LISTED ENTRIES Block Start

Definition TwoThreeMoves (s : Metropolis) : Z := get0 (attempted_moves_ s).
Definition SuccessfulTwoThreeMoves (s : Metropolis) : Z := get0 (successful_moves_ s).
Definition ThreeTwoMoves (s : Metropolis) : Z := get1 (attempted_moves_ s).
Definition SuccessfulThreeTwoMoves (s : Metropolis) : Z := get1 (successful_moves_ s).
Definition TwoSixMoves (s : Metropolis) : Z := get2 (attempted_moves_ s).
Definition SuccessfulTwoSixMoves (s : Metropolis) : Z := get2 (successful_moves_ s).
Definition SixTwoMoves (s : Metropolis) : Z := get3 (attempted_moves_ s).
Definition SuccessfulSixTwoMoves (s : Metropolis) : Z := get3 (attempted_moves_ s).
Definition FourFourMoves (s : Metropolis) : Z := get4 (attempted_moves_ s).
Definition SuccessfulFourFourMoves (s : Metropolis) : Z := get4 (attempted_moves_ s).

Definition TimelikeEdges (s : Metropolis) : Z := N1_TL_ s.
Definition ThreeOneSimplices (s : Metropolis) : Z := N3_31_ s.
Definition TwoTwoSimplices (s : Metropolis) : Z := N3_22_ s.
Definition CurrentTotalSimplices (s : Metropolis) : Z :=
  UIntMax.add (N3_31_ s) (N3_22_ s).

(** *** Field updates *)

Definition set_N1_TL (v : Z) (s : Metropolis) : Metropolis :=
  mk_Metropolis (universe_ptr_ s) (Alpha_ s) (K_ s) (Lambda_ s)
    v (N3_31_ s) (N3_22_ s) (passes_ s) (output_every_n_passes_ s)
    (attempted_moves_ s) (successful_moves_ s) (simplex_types_ s) (edge_types_ s).

Definition set_N3_31 (v : Z) (s : Metropolis) : Metropolis :=
  mk_Metropolis (universe_ptr_ s) (Alpha_ s) (K_ s) (Lambda_ s)
    (N1_TL_ s) v (N3_22_ s) (passes_ s) (output_every_n_passes_ s)
    (attempted_moves_ s) (successful_moves_ s) (simplex_types_ s) (edge_types_ s).

Definition set_N3_22 (v : Z) (s : Metropolis) : Metropolis :=
  mk_Metropolis (universe_ptr_ s) (Alpha_ s) (K_ s) (Lambda_ s)
    (N1_TL_ s) (N3_31_ s) v (passes_ s) (output_every_n_passes_ s)
    (attempted_moves_ s) (successful_moves_ s) (simplex_types_ s) (edge_types_ s).

Definition set_attempted (v : move_tuple) (s : Metropolis) : Metropolis :=
  mk_Metropolis (universe_ptr_ s) (Alpha_ s) (K_ s) (Lambda_ s)
    (N1_TL_ s) (N3_31_ s) (N3_22_ s) (passes_ s) (output_every_n_passes_ s)
    v (successful_moves_ s) (simplex_types_ s) (edge_types_ s).

Definition set_successful (v : move_tuple) (s : Metropolis) : Metropolis :=
  mk_Metropolis (universe_ptr_ s) (Alpha_ s) (K_ s) (Lambda_ s)
    (N1_TL_ s) (N3_31_ s) (N3_22_ s) (passes_ s) (output_every_n_passes_ s)
    (attempted_moves_ s) v (simplex_types_ s) (edge_types_ s).

Definition set_universe (v : Universe) (s : Metropolis) : Metropolis :=
  mk_Metropolis v (Alpha_ s) (K_ s) (Lambda_ s)
    (N1_TL_ s) (N3_31_ s) (N3_22_ s) (passes_ s) (output_every_n_passes_ s)
    (attempted_moves_ s) (successful_moves_ s) (simplex_types_ s) (edge_types_ s).

Definition set_simplex_types (v : Simplex_types) (s : Metropolis) : Metropolis :=
  mk_Metropolis (universe_ptr_ s) (Alpha_ s) (K_ s) (Lambda_ s)
    (N1_TL_ s) (N3_31_ s) (N3_22_ s) (passes_ s) (output_every_n_passes_ s)
    (attempted_moves_ s) (successful_moves_ s) v (edge_types_ s).

Definition set_edge_types (v : Edge_types) (s : Metropolis) : Metropolis :=
  mk_Metropolis (universe_ptr_ s) (Alpha_ s) (K_ s) (Lambda_ s)
    (N1_TL_ s) (N3_31_ s) (N3_22_ s) (passes_ s) (output_every_n_passes_ s)
    (attempted_moves_ s) (successful_moves_ s) (simplex_types_ s) v.

(** ** Member functions as computations on the object

    A member function reads and writes the object, may call collaborators
    (logged as events) and may leave the defined behaviour of the
    language ([None]). *)
Definition M (A : Type) : Type :=
  Metropolis -> option (A * Metropolis * list event).

Definition ret {A} (a : A) : M A := fun s => Some (a, s, []).

Definition bind {A B} (c : M A) (k : A -> M B) : M B :=
  fun s =>
    match c s with
    | None => None
    | Some (a, s1, t1) =>
        match k a s1 with
        | None => None
        | Some (b, s2, t2) => Some (b, s2, t1 ++ t2)
        end
    end.

Definition read {A} (f : Metropolis -> A) : M A := fun s => Some (f s, s, []).
Definition modify (f : Metropolis -> Metropolis) : M unit :=
  fun s => Some (tt, f s, []).
Definition emit (e : event) : M unit := fun s => Some (tt, s, [e]).
Definition undefined {A} : M A := fun _ => None.

(** A [const] member function that can fail. *)
Definition read_opt {A} (f : Metropolis -> option A) : M A :=
  fun s => match f s with Some a => Some (a, s, []) | None => None end.

(** A [const] member function that calls collaborators. *)
Definition read_log {A} (f : Metropolis -> A * list event) : M A :=
  fun s => Some (fst (f s), s, snd (f s)).

End Metropolis.

Declare Scope metro_scope.
Delimit Scope metro_scope with metro.
Notation "x <- c ;; k" := (bind c (fun x => k))
  (at level 61, c at next level, right associativity) : metro_scope.
Notation "c ;; k" := (bind c (fun _ => k))
  (at level 61, right associativity) : metro_scope.

(** ** MPFR steps used by the ratios *)

Local Open Scope Q_scope.

(** [mpfr_init_set_ui (r, n, MPFR_RNDD)] at the default precision [p]. *)
Definition mpfr_set_ui_RNDD (p : Z) (n : Z) : Q :=
  round_down p (inject_Z (ulong_of n)).

(** [mpfr_init_set_d (r, d, MPFR_RNDD)] at the default precision [p]. *)
Definition mpfr_set_d_RNDD (p : Z) (d : Q) : Q := round_down p d.

(** [mpfr_div (q, a, b, MPFR_RNDD)] with [q] of precision [p].  A zero
    divisor gives NaN or an infinity, none of which is a number that
    [Gmpzf (double)] can hold: the call has no defined result. *)
Definition mpfr_div_RNDD (p : Z) (a b : Q) : option Q :=
  if Qeq_bool b 0 then None else Some (round_down p (a / b)).

(** Modelled from the spec: the Random Source's [uniformInt(lo, hi)], an
    integer of [lo..hi]; [raw] is the generator's next raw output. *)
Definition generate_random_unsigned (lo hi : Z) (raw : Z) : Z :=
  (lo + raw mod (hi - lo + 1))%Z.

Section MemberFunctions.

Context {ext : External}.

Local Open Scope metro_scope.

(** *** Calls to the collaborators *)

Definition call_S3_bulk_action (N1_TL N3_31 N3_22 : Z) : M Gmpzf :=
  fun s =>
    Some (S3_bulk_action N1_TL N3_31 N3_22 (Alpha_ s) (K_ s) (Lambda_ s),
          s, [Ev_S3_bulk_action N1_TL N3_31 N3_22]).

Definition call_make_23_move : M unit :=
  fun s =>
    let r := make_23_move (universe_ptr_ s) (simplex_types_ s) (attempted_moves_ s) in
    Some (tt, set_attempted (snd r) (set_universe (fst r) s), [Ev_make_move TWO_THREE]).

Definition call_make_32_move : M unit :=
  fun s =>
    let r := make_32_move (universe_ptr_ s) (edge_types_ s) (attempted_moves_ s) in
    Some (tt, set_attempted (snd r) (set_universe (fst r) s), [Ev_make_move THREE_TWO]).

Definition call_make_26_move : M unit :=
  fun s =>
    let r := make_26_move (universe_ptr_ s) (simplex_types_ s) (attempted_moves_ s) in
    Some (tt, set_attempted (snd r) (set_universe (fst r) s), [Ev_make_move TWO_SIX]).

LISTED ENTRIES Block End

_WHAT IS EXPECTED_
Wherever "unit" appears in a line of the entries, copy that line.

_TASK ANSWER_
Definition modify (f : Metropolis -> Metropolis) : M unit :=
Definition emit (e : event) : M unit := fun s => Some (tt, s, [e]).
Definition call_make_23_move : M unit :=
Definition call_make_32_move : M unit :=
Definition call_make_26_move : M unit :=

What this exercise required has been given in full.